Include contractual audit rights and termination triggers. BAAs should give covered entities the right to audit business associate security controls on reasonable notice, and should specify breach reporting timelines that are shorter than HIPAA’s 60-day maximum. Termination triggers for security control failures — not just actual breaches — provide leverage to exit a vendor relationship before a breach occurs.
Map data flows to understand breach exposure. For each business associate relationship, maintain a current record of what PHI the vendor holds, where it is stored, and how many individuals are potentially affected in a worst-case breach scenario. This mapping is required to conduct the HIPAA breach risk assessment and to scope notification obligations, but many covered entities discover they lack it when they need it most.
Plan for vendor dissolution scenarios. Your vendor risk management program should include a playbook for what to do when a business associate dissolves, is acquired, or ceases operations — including steps to obtain confirmation that PHI has been securely destroyed or transferred, documentation that BAA obligations have been transferred or terminated, and a process for conducting an independent breach risk assessment if the vendor’s security history is unclear.
The Scale of the Exposure
Fifteen million patients is not an abstraction. It is a number that, if distributed across the dental practices using MMG Fusion’s platform, likely represents millions of individual patients receiving notification letters about a breach of a vendor relationship they had no knowledge of and no ability to assess.

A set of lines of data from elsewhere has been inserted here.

(** C2: when the insert into [location] succeeds and the insert into
    [location_by_timestamp] fails, [create] ends with that StorageError;
    nothing is executed after the failed statement, the row written into
    [location] stays, [location_by_timestamp] is as it was, and a later
    [get] for a username that had no row there finds none. *)
Theorem create_second_insert_fails (session : Session) (loc : Model)
    (later : list bool) :
  class_name loc = "Location" ->
  outages session = false :: true :: later ->
  exists msg username params,
    getattr the_registry loc "username" = Ok (username, loc) /\
    to_dict the_registry loc = Ok (params, loc) /\
    snd (LocationRepo_create session loc) = Raise (StorageError msg) /\
    executed (fst (LocationRepo_create session loc)) =
      (executed session ++
       [(insert_statement location username, Some params);
        (insert_statement location_by_timestamp username, Some params)])%list /\
    rows (fst (LocationRepo_create session loc)) location =
      (rows session location ++ [Location_row loc])%list /\
    rows (fst (LocationRepo_create session loc)) location_by_timestamp =
      rows session location_by_timestamp /\
    outages (fst (LocationRepo_create session loc)) = later /\
    (forall wanted,
       rows_of wanted (rows session location_by_timestamp) = [] ->
       hd false later = false ->
       rows_of wanted
         (rows (fst (LocationRepo_create session loc)) location_by_timestamp) = [] /\
       snd (LocationRepo_get (fst (LocationRepo_create session loc)) wanted) = Ok None).
Proof.
  intros Hcls Hout.
  assert (Huser : getattr the_registry loc "username"
                  = Ok (Location_read loc "username", loc)).
  { apply Location_getattr; [done|]. apply Location_in_columns. reflexivity. }
  assert (Hfirst : hd false (outages session) = false) by (by rewrite Hout).
  pose (session1 := after_execute session (put_row location (Location_row loc)
          (rows session)) (insert_statement location (Location_read loc "username"))
          (Some (Location_dict loc))).
  assert (Hsecond : hd false (outages session1) = true) by (simpl; by rewrite Hout).
  destruct (execute_outage session1 (INSERT_INTO location_by_timestamp)
              (Some (Location_dict loc)) (Some (Location_read loc "username"))
              (Some FallthroughRetryPolicy) Hsecond) as [msg Hfail].
  assert (Hcreate : LocationRepo_create session loc =
            (after_execute session1 (rows session1)
               (insert_statement location_by_timestamp (Location_read loc "username"))
               (Some (Location_dict loc)),
             Raise (StorageError msg))).
  { unfold LocationRepo_create. rewrite (Location_to_dict loc Hcls).
    cbn [and_then fst snd]. rewrite Huser. cbn [and_then fst snd].
    rewrite (execute_no_outage session _ _ _ _ _ _ Hfirst
               (run_insert_Location _ location loc)).
    cbn [and_then]. rewrite Huser. cbn [and_then fst snd].
    fold (insert_statement location (Location_read loc "username")).
    fold session1. by rewrite Hfail. }
  exists msg, (Location_read loc "username"), (Location_dict loc).
  rewrite Hcreate. cbn [fst snd after_execute session1 rows executed outages].
  rewrite Hout. cbn [tail].
  split; [exact Huser|]. split; [by apply Location_to_dict|]. split; [done|].
  split; [by rewrite <- app_assoc|]. split; [done|]. split; [done|]. split; [done|].
  intros wanted Hnone Hlater. split; [exact Hnone|].
  rewrite LocationRepo_get_result
    by (cbn [after_execute outages session1]; rewrite Hout; exact Hlater).
  cbn [snd rows after_execute put_row]. rewrite Hnone. reflexivity.
Qed.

That notification cascade — coordinated across hundreds of small dental practices, each independently obligated under HIPAA — is itself a significant operational and reputational event. Many of those practices faced notification obligations with no existing incident response capability, no established OCR relationships, and limited awareness that a business associate breach had occurred at all.
OCR can collect $10,000 from the defunct vendor. It cannot collect the cost of patient notification, the erosion of patient trust, or the time and expense of breach response from the practices that were left to manage MMG Fusion’s compliance failure.
The lesson is not that OCR’s enforcement framework is inadequate. It is that enforcement after the fact is a poor substitute for vendor due diligence before and during the relationship. The $10,000 penalty is the price OCR could extract. The real cost of the MMG Fusion breach was paid by the practices and patients it left behind.
This article is provided for informational purposes only and does not constitute legal advice. Organizations should consult qualified legal counsel regarding their specific compliance obligations.